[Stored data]
(** C35: a ticket replaces the proof of work.  While a ticket handed out to a peer
    has not expired, a message from that peer whose stamp was derived from it is
    valid at any cost, with the ticket's stamp value, whatever the other tickets
    are and whether the ticket is new or an older one handed out again. *)
Theorem lxmf_ticket_redeemed o disk order order2 random now now2 dest expiry b b' e t workblock cost m :
  (forall l, order l ≡ₚ l) -> (forall l, order2 l ≡ₚ l) -> (forall r, random = Some r -> len r = TicketLength) ->
  generateTicket o disk order random now dest expiry b = (b', Some (e, t)) ->
  fltb (f_of_Z now2) (f64_of_bits e) = true ->
  0 < len (Hash m) -> Stamp m = truncatedHash t (Hash m) ->
  ValidateStamp workblock cost (inboundTickets order2 now2 dest b') m
  = (set_StampValid true (set_StampValue StampValueTicket m), Ok true).
Proof.
  intros Ho Ho2 Hr Hg He Hh Hs. destruct (generated_known _ _ _ _ _ _ _ _ _ _ _ Ho Hr Hg) as (k & Hk & Hd).
  pose proof (inboundTickets_elem order2 now2 dest b' k e t Ho2 Hk Hd He) as Hin.
  assert (len t = TicketLength) as Ht.
  { revert Hd. unfold hexDecodeKey. cbv zeta. destruct (negb _) eqn:E; [done|]. bool_hyps.
    destruct (hex_Decode (TrimSpace k)) as [h|] eqn:Ed; [|done]. intros [= ->].
    assert (forall s h, hex_Decode s = Ok h -> len s = 2 * len h) as Hlen.
    { clear. fix IH 1. intros [|p [|q s]] h; cbn [hex_Decode].
      - by intros [= <-].
      - by destruct (hex_value p).
      - destruct (hex_value p); [|done]. destruct (hex_value q); [|done]. intros H. res_inv.
        match goal with H : hex_Decode s = Ok _ |- _ => apply IH in H end. rewrite !len_cons. lia. }
    apply Hlen in Ed. unfold DestinationLength, TicketLength in *. lia. }
  unfold ValidateStamp. rewrite (proj2 (Z.eqb_neq (len (Hash m)) 0)) by lia.
  assert (0 < len (Stamp m)) as Hst.
  { rewrite Hs. unfold truncatedHash, DestinationLength. rewrite len_ztake; [lia|]. unfold len. rewrite length_sha256. lia. }
  rewrite (proj2 (Z.ltb_lt 0 (len (Stamp m)))) by lia.
  assert (0 < len (inboundTickets order2 now2 dest b')) as Hn.
  { destruct (inboundTickets _ _ _ _) as [|x l]; [by apply not_elem_of_nil in Hin|]. rewrite len_cons. pose proof (len_nonneg l). lia. }
  rewrite (proj2 (Z.ltb_lt 0 _)) by lia. cbn [andb].
  assert (existsb (fun t => (len t =? TicketLength) && bool_decide (truncatedHash t (Hash m) = Stamp m))
            (inboundTickets order2 now2 dest b') = true) as ->; [|done].
  apply existsb_exists. exists t. split; [by apply list_elem_of_In|]. rewrite Ht, Hs. cbn. by apply bool_decide_eq_true_2.
Qed.

Lemma lxmf_ticket_redeemed_witness :
  let t := replicate 16 x05 in let d := make_bytes 16 in
  let m := set_Stamp (truncatedHash t (make_bytes 32)) (set_Hash (make_bytes 32) (example_message [])) in
  let b' := (generateTicket id_orders true id (Some t) 1000 d (f64_bits_of_int TicketExpirySecs) (mkBook ∅ ∅ ∅ None)).1 in
  (ValidateStamp (fun _ _ => Err ErrMaterial) 200 (inboundTickets id 2000 d b') m).2 = Ok true
  /\ inboundTickets id 2000 d b' = [t].
Proof.
  cbv zeta. split; [|vm_compute; reflexivity].
  rewrite (lxmf_ticket_redeemed id_orders true id id (Some (replicate 16 x05)) 1000 2000 (make_bytes 16) (f64_bits_of_int TicketExpirySecs)
    (mkBook ∅ ∅ ∅ None) _ (f64_bits_of_int (1000 + TicketExpirySecs)) (replicate 16 x05));
    [done|done|done|by intros r [= <-]|vm_compute; reflexivity|vm_compute; reflexivity|vm_compute; reflexivity|reflexivity].
Defined.

(** ** Tickets that never arrive *)

Lemma received_field k v m : ascends (default [] (Fields m)).*1 = true -> (k, v) ∈ default [] (Fields m) ->
  field_lookup k (received_fields (Fields m)) = Some (received false v).
Proof.
  intros Ha Hin. unfold field_lookup, received_fields. apply put_all_elem.
  - replace ((map (fun p : byte * mval => (p.1, received false p.2)) (default [] (Fields m))).*1) with (default [] (Fields m)).*1.
    + apply sorted_NoDup, sorted_keys, ascends_sorted, Ha.
    + unfold fmap. change list_fmap with map. by rewrite map_map.
  - apply list_elem_of_fmap. by exists (k, v).
Qed.

(** A ticket sent as FIELD_TICKET is never remembered.  The receiver decodes the
    bytes inside the field's array as text, and the ticket book only takes bytes:
    whatever the two ends do with the orders of maps, and whoever signed, the
    receiver's book does not change. *)
Theorem lxmf_ticket_field_lost ParseFloat o disk order order' order2 now now2 signer resolver m m1 packed m2 err e t rest b :
  (forall v, reorders v (order v)) -> (forall v, reorders v (order' v)) -> (forall v, reorders v (order2 v)) ->
  packable now m = true -> (FieldTicket, MArr (e :: MBin t :: rest)) ∈ default [] (Fields m) ->
  Pack order order' now signer m = (m1, Ok packed) -> Unpack order2 resolver packed = (Some m2, err) ->
  GetField FieldTicket m2 = Some (MArr (received true e :: MStr t :: map (received true) rest))
  /\ rememberTicketField ParseFloat o disk now2 m2 b = b.
Proof.
  intros Ho Ho' Ho2 Hm Hf Hp Hu. destruct (arrived _ _ _ _ _ _ _ _ _ _ _ Ho Ho' Ho2 Hm Hp Hu) as (HF & _).
  assert (GetField FieldTicket m2 = Some (MArr (received true e :: MStr t :: map (received true) rest))) as HG.
  { unfold GetField. rewrite HF. apply (received_field FieldTicket (MArr (e :: MBin t :: rest))); [|done].
    unfold packable in Hm. bool_hyps. destruct (Fields m); [|done]. cbn [fields_value plain default] in *. by bool_hyps. }
  split; [done|]. unfold rememberTicketField. rewrite HG. destruct (negb (SignatureValidated m2)); [done|]. cbn. by rewrite orb_true_r.
Qed.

WHAT THIS TASK INVOLVES:
Where a line of the data above includes "MStr", copy that line.

RESPONSE:
  GetField FieldTicket m2 = Some (MArr (received true e :: MStr t :: map (received true) rest))
  assert (GetField FieldTicket m2 = Some (MArr (received true e :: MStr t :: map (received true) rest))) as HG.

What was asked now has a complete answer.